The Virgin Atlantic test flight was powered in part by coconut oil. But one critic (Jeff Gazzard of the Aviation Environment Federation, based in the UK) quoted an estimate published in Petroleum Week that if the flight had been made entirely on coconut oil, it would have consumed 3 million coconuts. By any standard, that’s a lot of coconuts.

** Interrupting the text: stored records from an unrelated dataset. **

Lemma present_words_blit base x1 y1 x2 y2 st :
  mode_ok (mode st) -> fb_bpp (mode st) = 32 -> rect_ok (mode st) x1 y1 x2 y2 ->
  exists r, present_words base x1 y1 x2 y2 st = set_ram st r /\
    forall i, r i = blit (mode st) (surface (surf st)) base x1 y1 x2 y2 (ram st) i.
Proof.
  intros Hm Hb (Hx & Hx2 & Hy & Hy2). unfold present_words.
  rewrite (for_range_lift (set_ram st) _ _ _ (fun y r =>
    copy_words (base + u32 (y * fb_pitch (mode st)) + x1 * 4) (surface (surf st))
      (y * fb_width (mode st) + x1) (u32 (x2 - x1 + 1)) r) (ram st)) by (done || by rewrite set_ram_id).
  eexists. split; [done|]. intros i. pose proof (pitch_pos _ Hm) as [? Hn].
  unfold blit. rewrite Hb in *. change (pixel_bytes 32) with 4 in *. change (encode 32) with (fun rgb : Z => rgb).
  rewrite (rows_write_div base (fb_pitch (mode st)) (4 * x1) (4 * (x2 + 1))
    (fun y c => byte_of (c mod 4) (surface (surf st) (y * fb_width (mode st) + c / 4)))); [|lia..|].
  - replace (y1 + (y2 - y1 + 1)) with (y2 + 1) by lia. done.
  - intros y r j Hyr. destruct Hm.
    rewrite copy_words_spec, row_offset by (apply u32_range || split; try done; lia).
    rewrite (u32_small (x2 - x1 + 1)) by (unfold is_u32; lia).
    assert (within (base + y * fb_pitch (mode st) + x1 * 4) j (base + y * fb_pitch (mode st) + x1 * 4 + 4 * (x2 - x1 + 1))
      = within (base + y * fb_pitch (mode st) + 4 * x1) j (base + y * fb_pitch (mode st) + 4 * (x2 + 1))) as ->
      by (apply eq_true_iff_eq; rewrite !within_true; lia).
    destruct (within _ _ _); [|done]. set (c := j - base - y * fb_pitch (mode st)).
    replace (j - (base + y * fb_pitch (mode st) + x1 * 4)) with (c + (- x1) * 4) by lia.
    rewrite Z.mod_add, Z.div_add by lia. do 2 f_equal. lia.
Qed.

Lemma present_pixels_blit x1 y1 x2 y2 st :
  mode_ok (mode st) -> fb_bpp (mode st) <> 32 -> rect_ok (mode st) x1 y1 x2 y2 ->
  exists r, present_pixels x1 y1 x2 y2 st = set_ram st r /\
    forall i, r i = blit (mode st) (surface (surf st)) (fb_present_addr (mode st)) x1 y1 x2 y2 (ram st) i.
Proof.
  intros Hm Hb (Hx & Hx2 & Hy & Hy2). unfold present_pixels.
  set (m := mode st) in *. set (n := pixel_bytes (fb_bpp m)).
  set (pix := fun y x => hw_pixel (fb_bpp m) (surface (surf st) (y * fb_width m + x))).
  rewrite (for_range_lift (set_ram st) _ _ _ (fun y r =>
    for_range x1 (x2 - x1 + 1) (fun x r =>
      store_le n (fb_present_addr m + u32 (y * fb_pitch m) + n * x) (pix y x) r) r) (ram st)); [| by rewrite set_ram_id |].
  2:{ intros y r Hyr. apply for_range_lift; [done|]. intros x r' Hxr. unfold fb_write_hw_rgb. cbn. fold m. destruct Hm.
      rewrite (proj2 (Z.eqb_neq _ _)), !(proj2 (Z.ltb_ge _ _)), !(proj2 (Z.leb_gt _ _)) by lia. done. }
  eexists. split; [done|]. intros i. pose proof (pitch_pos _ Hm) as [? Hn].
  pose proof (pixel_bytes_range (fb_bpp m)) as Hnr. fold n in Hn, Hnr. unfold blit. fold n.
  rewrite (rows_write_div (fb_present_addr m) (fb_pitch m) (n * x1) (n * (x2 + 1))
    (fun y c => byte_of (c mod n) (pix y (c / n)))); [|nia..|].
  - replace (y1 + (y2 - y1 + 1)) with (y2 + 1) by lia. unfold pix, encode.
    rewrite (proj2 (Z.eqb_neq _ _) Hb). done.
  - intros y r j Hyr. rewrite store_row, row_offset by (done || lia).
    replace (x1 + (x2 - x1 + 1)) with (x2 + 1) by lia.
    rewrite Z.sub_add_distr. done.
Qed.

(** [st'] is [st] with one rectangle of the surface copied to [page]. *)
Definition painted st st' (page x1 y1 x2 y2 : Z) : Prop :=
  exists r, st' = set_ram st r /\
  forall page' x y k, page' = 0 \/ page' = 1 -> on_screen (mode st) x y -> 0 <= k < pixel_bytes (fb_bpp (mode st)) ->
  r (pixel_addr (mode st) page' x y k)
  = if (page' =? page) && within x1 x (x2 + 1) && within y1 y (y2 + 1)
    then byte_of k (encode (fb_bpp (mode st)) (surface (surf st) (y * fb_width (mode st) + x)))
    else ram st (pixel_addr (mode st) page' x y k).

Lemma painted_shows st st' page x1 y1 x2 y2 page' x y :
  painted st st' page x1 y1 x2 y2 -> page' = 0 \/ page' = 1 -> on_screen (mode st) x y ->
  ((page' = page /\ x1 <= x <= x2 /\ y1 <= y <= y2) \/ shows st page' x y) -> shows st' page' x y.
Proof.
  intros (r & -> & Hr) Hp Hxy Hc k Hk. cbn in *. rewrite Hr by done.
  destruct ((page' =? page) && within x1 x (x2 + 1) && within y1 y (y2 + 1)) eqn:E; [done|].
  destruct Hc as [(-> & Hx & Hy) | Hs]; [|by apply Hs].
  rewrite Z.eqb_refl, !(proj2 (within_true _ _ _)) in E by lia. done.
Qed.

Definition copy_rect (page x1 y1 x2 y2 : Z) st : fb D H :=
  if fb_bpp (mode st) =? 32 then present_words (page_addr (mode st) page) x1 y1 x2 y2 st
  else present_pixels x1 y1 x2 y2 st.

Lemma copy_rect_painted page x1 y1 x2 y2 st :
  mode_ok (mode st) -> page = 0 \/ page = 1 -> rect_ok (mode st) x1 y1 x2 y2 ->
  fb_bpp (mode st) = 32 \/ fb_present_addr (mode st) = page_addr (mode st) page ->
  painted st (copy_rect page x1 y1 x2 y2 st) page x1 y1 x2 y2.
Proof.
  intros Hm Hp Hr Hpres. unfold copy_rect.
  assert (exists r, (if fb_bpp (mode st) =? 32 then present_words (page_addr (mode st) page) x1 y1 x2 y2 st
      else present_pixels x1 y1 x2 y2 st) = set_ram st r /\
    forall i, r i = blit (mode st) (surface (surf st)) (page_addr (mode st) page) x1 y1 x2 y2 (ram st) i)
    as (r & -> & Hri).
  { destruct (Z.eqb_spec (fb_bpp (mode st)) 32) as [Hb|Hb]; [by apply present_words_blit|].
    destruct Hpres as [|Hpres]; [done|]. rewrite <- Hpres. by apply present_pixels_blit. }
  exists r. split; [done|]. intros page' x y k Hp' Hxy Hk. rewrite Hri.
  destruct Hr as (_ & _ & ? & ?). apply blit_at; try done; lia.
Qed.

Apparently, though, Petroleum Week made a slight miscalculation. According to Wikipedia, a thousand mature coconuts yield approximately 70 liters of coconut oil, which is to say that fourteen coconuts make one liter of the stuff. And according to the Boeing.com website, the 747 family of aircraft has an average fuel mileage consumption rate of nineteen liters per mile. So a flight of 221 miles would require 221 x 19 = 4,199 liters of coconut oil. And at the rate of fourteen coconuts per liter, the flight would require only 4,199 x 14 = 59,985 coconuts.
But that’s still a lot of coconuts. And people eat coconuts.
By contrast, both the Air New Zealand and Continental Airlines demonstration flights were powered in part by jatropha oil, which, because it’s made from a nonfood crop, at least had the advantage of avoiding the food-for-fuel problem (unless land normally used for food is displaced to grow the jatropha plants). Nevertheless, the global aviation industry currently burns through about 240 million tons of jet fuel per year, and one industry journal calculated that producing that amount of fuel from jatropha alone would require planting a land area that was twice the size of France.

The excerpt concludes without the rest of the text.